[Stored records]

(** [parseLine] is the contract of one line. *)
Lemma parseLine_line_result (l : jsstring) :
  match parseLine l with Some r => [r] | None => [] end = line_result l.
Proof.
  unfold Ndjson.parseLine, NdjsonFacts.line_result.
  assert ((if endsWith l CR then slice l 0 (-1) else l) = strip_cr l) as ->.
  { unfold endsWith, strip_cr. destruct (last l) as [c|]; [|done].
    destruct (N.eqb c CR); [apply slice_drop_last|done]. }
  rewrite trim_empty, whitespace_only_strip_cr.
  destruct (whitespace_only l); [done|].
  destruct (JSON_parse (strip_cr l)) as [data|[message|r]]; done.
Qed.

Lemma drain_lines (buffer : jsstring) :
  drain buffer = (flat_map line_result (fst (lines buffer)),
                  snd (lines buffer)).
Proof.
  remember (length buffer) as n eqn:Hn. revert buffer Hn.
  induction n as [n IH] using lt_wf_ind. intros buffer Hn.
  simp drain. unfold inspect. simpl.
  destruct (Z.eq_dec (indexOf buffer LF) (-1)) as [Hi|Hi].
  - by rewrite (lines_no_newline _ Hi).
  - pose proof (indexOf_range buffer LF) as [?|Hr]; [done|].
    rewrite (lines_at_newline _ _ eq_refl Hi). simpl.
    rewrite slice_prefix, slice_from_suffix by lia.
    rewrite (IH (length (drop (Z.to_nat (indexOf buffer LF + 1)) buffer)));
      [|rewrite length_drop; lia|done].
    rewrite <- parseLine_line_result.
    by destruct (Ndjson.parseLine JSON_parse _).
Qed.

Lemma feed_lines (cs : list Chunk) (buffer : jsstring) :
  lines buffer = ([], buffer) ->
  feed buffer cs =
    (flat_map line_result (fst (lines (buffer ++ delivered cs))),
     snd (lines (buffer ++ delivered cs))).
Proof.
  revert buffer. induction cs as [|c cs IH]; intros buffer Hb.
  - simpl. unfold NdjsonFacts.delivered. simpl.
    by rewrite app_nil_r, Hb.
  - cbn [Ndjson.feed]. rewrite drain_lines.
    rewrite IH by apply lines_residual.
    unfold NdjsonFacts.delivered. cbn [map concat].
    rewrite (app_assoc buffer), (lines_app (buffer ++ _)).
    cbn [fst snd]. by rewrite flat_map_app.
Qed.

(** The framer computes the contract of the text it was delivered: all of
    it when the stream ends, the complete lines when the stream fails. *)
Lemma parseNDJSON_framed (stream : Readable) :
  parseNDJSON stream =
    (match failure stream with
     | None => framed (delivered (chunks stream))
     | Some _ =>
         flat_map line_result (fst (lines (delivered (chunks stream))))
     end,
     failure stream).
Proof.
  unfold Ndjson.parseNDJSON. rewrite feed_lines by done.
  cbn [app]. destruct (failure stream); [done|].
  unfold NdjsonFacts.framed.
  destruct (lines (delivered (chunks stream))) as [ls r]. cbn [fst snd].
  f_equal. f_equal. destruct (0 <? length r)%nat; [|done].
  apply parseLine_line_result.
Qed.

Lemma parseNDJSON_delivered (cs1 cs2 : list Chunk) (fail : option thrown) :
  delivered cs1 = delivered cs2 ->
  parseNDJSON {| chunks := cs1; failure := fail |}
  = parseNDJSON {| chunks := cs2; failure := fail |}.
Proof.
  intros Heq. rewrite !parseNDJSON_framed. cbn [chunks failure].
  by rewrite Heq.
Qed.

Lemma delivered_strings (ss : list jsstring) :
  delivered (StringChunk <$> ss) = concat ss.
Proof.
  unfold NdjsonFacts.delivered. f_equal.
  induction ss as [|s ss IH]; [done|]. simpl. by f_equal.
Qed.

Lemma stream_text_delivered (cs : list Chunk) :
  stream_text cs = delivered cs.
Proof.
  unfold NdjsonFacts.delivered.
  induction cs as [|[s|bytes|bytes|v] cs IH]; [done|..]; simpl; by rewrite IH.
Qed.

Lemma delivered_buffers (bs : list (list N)) :
  delivered (BufferChunk <$> bs) = concat (utf8_toString <$> bs).
Proof.
  unfold NdjsonFacts.delivered. f_equal.
  induction bs as [|bytes bs IH]; [done|]. simpl. by f_equal.
Qed.

End Refinement.


(** C10, amended.  The results of [parseNDJSON] depend only on the text of
    the stream.  For chunks delivered as strings that text is the
    concatenation of the chunks: two ways of cutting the same text into
    string chunks, wherever the cuts fall (inside a line, inside a
    multi-unit sequence), give the same results.  Chunks of bytes are read as
    UTF-8 one by one: two ways of cutting the same bytes into chunks give the
    same results when no chunk ends inside a multi-byte sequence.  In general
    two streams give the same results whenever their texts are the same. *)
Theorem parseNDJSON_chunking (JSON_parse : jsstring -> value + thrown)
    (utf8_toString : list N -> jsstring) (String_of : value -> jsstring) :
  let parseNDJSON := parseNDJSON JSON_parse utf8_toString String_of in
  (forall (ss1 ss2 : list jsstring) (fail : option thrown),
     concat ss1 = concat ss2 ->
     parseNDJSON {| chunks := StringChunk <$> ss1; failure := fail |}
     = parseNDJSON {| chunks := StringChunk <$> ss2; failure := fail |})
  /\ (forall (bs1 bs2 : list (list N)),
        Forall whole_characters bs1 -> Forall whole_characters bs2 ->
        bytes_chunking_law JSON_parse String_of bs1 bs2)
  /\ (forall (cs1 cs2 : list Chunk) (fail : option thrown),
        stream_text utf8_toString String_of cs1
        = stream_text utf8_toString String_of cs2 ->
        parseNDJSON {| chunks := cs1; failure := fail |}
        = parseNDJSON {| chunks := cs2; failure := fail |}).
Proof.
  intros parseNDJSON. subst parseNDJSON. split; [|split].
  - intros ss1 ss2 fail Heq. apply parseNDJSON_delivered.
    by rewrite !delivered_strings.
  - intros bs1 bs2 Hw1 Hw2 Heq. apply parseNDJSON_delivered.
    by rewrite !delivered_buffers, !utf8_decode_concat, Heq.
  - intros cs1 cs2 fail Heq. apply parseNDJSON_delivered.
    by rewrite <- !stream_text_delivered.
Qed.


(** A parser that accepts the text [[1,2]] and rejects every other text with
    one error; it stands in for [JSON.parse] in the samples below, none of
    which depends on the wording of the error. *)
Definition sample_parse (s : jsstring) : value + thrown :=
  if bool_decide (s = lit "[1,2]")
  then inl (Arr [Num (Finite 1); Num (Finite 2)])
  else inr (ErrorObject (lit "Unexpected token x in JSON at position 0")).

(** The text [xy\n[1,2]\n] cut inside its second line and cut inside a
    surrogate pair (the units [55357; 56832]) of its first; and the bytes of
    the same text (the pair is the four bytes [240; 159; 152; 128]) cut
    between characters. *)
Lemma parseNDJSON_chunking_witness :
  (concat [lit "x" ++ [55357%N]; [56832%N; LF] ++ lit "[1,"; lit "2]" ++ [LF]]
   = concat [lit "x" ++ [55357%N; 56832%N; LF] ++ lit "[1,2]" ++ [LF]]
   /\ parseNDJSON sample_parse utf8_decode (fun _ => [])
        {| chunks :=
             StringChunk <$>
               [lit "x" ++ [55357%N]; [56832%N; LF] ++ lit "[1,";
                lit "2]" ++ [LF]];
           failure := None |}
      = parseNDJSON sample_parse utf8_decode (fun _ => [])
          {| chunks :=
               StringChunk <$>
                 [lit "x" ++ [55357%N; 56832%N; LF] ++ lit "[1,2]" ++ [LF]];
             failure := None |})
  /\ (Forall whole_characters
        [lit "x" ++ [240%N; 159%N; 152%N; 128%N]; [10%N] ++ lit "[1,";
         lit "2]" ++ [10%N]]
      /\ parseNDJSON sample_parse utf8_decode (fun _ => [])
           {| chunks :=
                BufferChunk <$>
                  [lit "x" ++ [240%N; 159%N; 152%N; 128%N];
                   [10%N] ++ lit "[1,"; lit "2]" ++ [10%N]];
              failure := None |}
         = parseNDJSON sample_parse utf8_decode (fun _ => [])
             {| chunks :=
                  BufferChunk <$>
                    [lit "x" ++ [240%N; 159%N; 152%N; 128%N; 10%N]
                       ++ lit "[1,2]" ++ [10%N]];
                failure := None |}).
Proof.
  split.
  - split; [reflexivity|].
    apply (proj1 (parseNDJSON_chunking sample_parse utf8_decode
                    (fun _ => []))).
    reflexivity.
  - split; [repeat constructor|].
    apply (proj1 (proj2 (parseNDJSON_chunking sample_parse utf8_decode
                           (fun _ => [])))).
    + repeat constructor.
    + repeat constructor.
    + reflexivity.
Defined.

(** The law as it is written fails for bytes cut inside a character.  The
    bytes [194; 160] are the no-break space, so the line is blank and gives
    no result; cut between the two bytes, each chunk decodes to U+FFFD and
    the line is handed to [JSON.parse]. *)
Lemma chunking_inside_a_character_fails :
  ~ bytes_chunking_law sample_parse (fun _ => [])
      [[194%N; 160%N; 10%N]] [[194%N]; [160%N; 10%N]].
Proof.
  intros Hlaw. specialize (Hlaw eq_refl). vm_compute in Hlaw.
  discriminate Hlaw.
Qed.

Example bytes_cut_in_a_character :
  fst (parseNDJSON sample_parse utf8_decode (fun _ => [])
         {| chunks := [BufferChunk [194%N; 160%N; 10%N]]; failure := None |})
  = []
  /\ (fun r => match r with Ok _ => [] | Fail _ raw => raw end) <$>
       fst (parseNDJSON sample_parse utf8_decode (fun _ => [])
              {| chunks := [BufferChunk [194%N]; BufferChunk [160%N; 10%N]];
                 failure := None |})
     = [[REPLACEMENT; REPLACEMENT]].
Proof. split; vm_compute; reflexivity. Qed.



End NdjsonFacts.

(* ===================================================================== *)
(** * Properties of the Codex permission mapping *)
(* ===================================================================== *)

Module CodexFacts.

Import Codex.

(** The sandbox rule read over all three capabilities fails: a policy that
    only denies the network keeps full access. *)
Lemma sandbox_ignores_network_deny :
  let policy := Some {| fileWrite := Some allow; shellExecute := Some allow;
                        networkAccess := Some deny |} in
  (n_fileWrite (normalizePermissions policy) = deny
   \/ n_shellExecute (normalizePermissions policy) = deny
   \/ n_networkAccess (normalizePermissions policy) = deny)
  /\ sandboxMode (mapPermissionsToCodexOptions policy) <> read_only.
Proof. simpl. split; [by right; right|discriminate]. Qed.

__PROMPT__. When a line contains the string "StringChunk", copy it from the records.

__SOLUTION FOR THIS PROBLEM__.
  delivered (StringChunk <$> ss) = concat ss.
     parseNDJSON {| chunks := StringChunk <$> ss1; failure := fail |}
     = parseNDJSON {| chunks := StringChunk <$> ss2; failure := fail |})
             StringChunk <$>
               StringChunk <$>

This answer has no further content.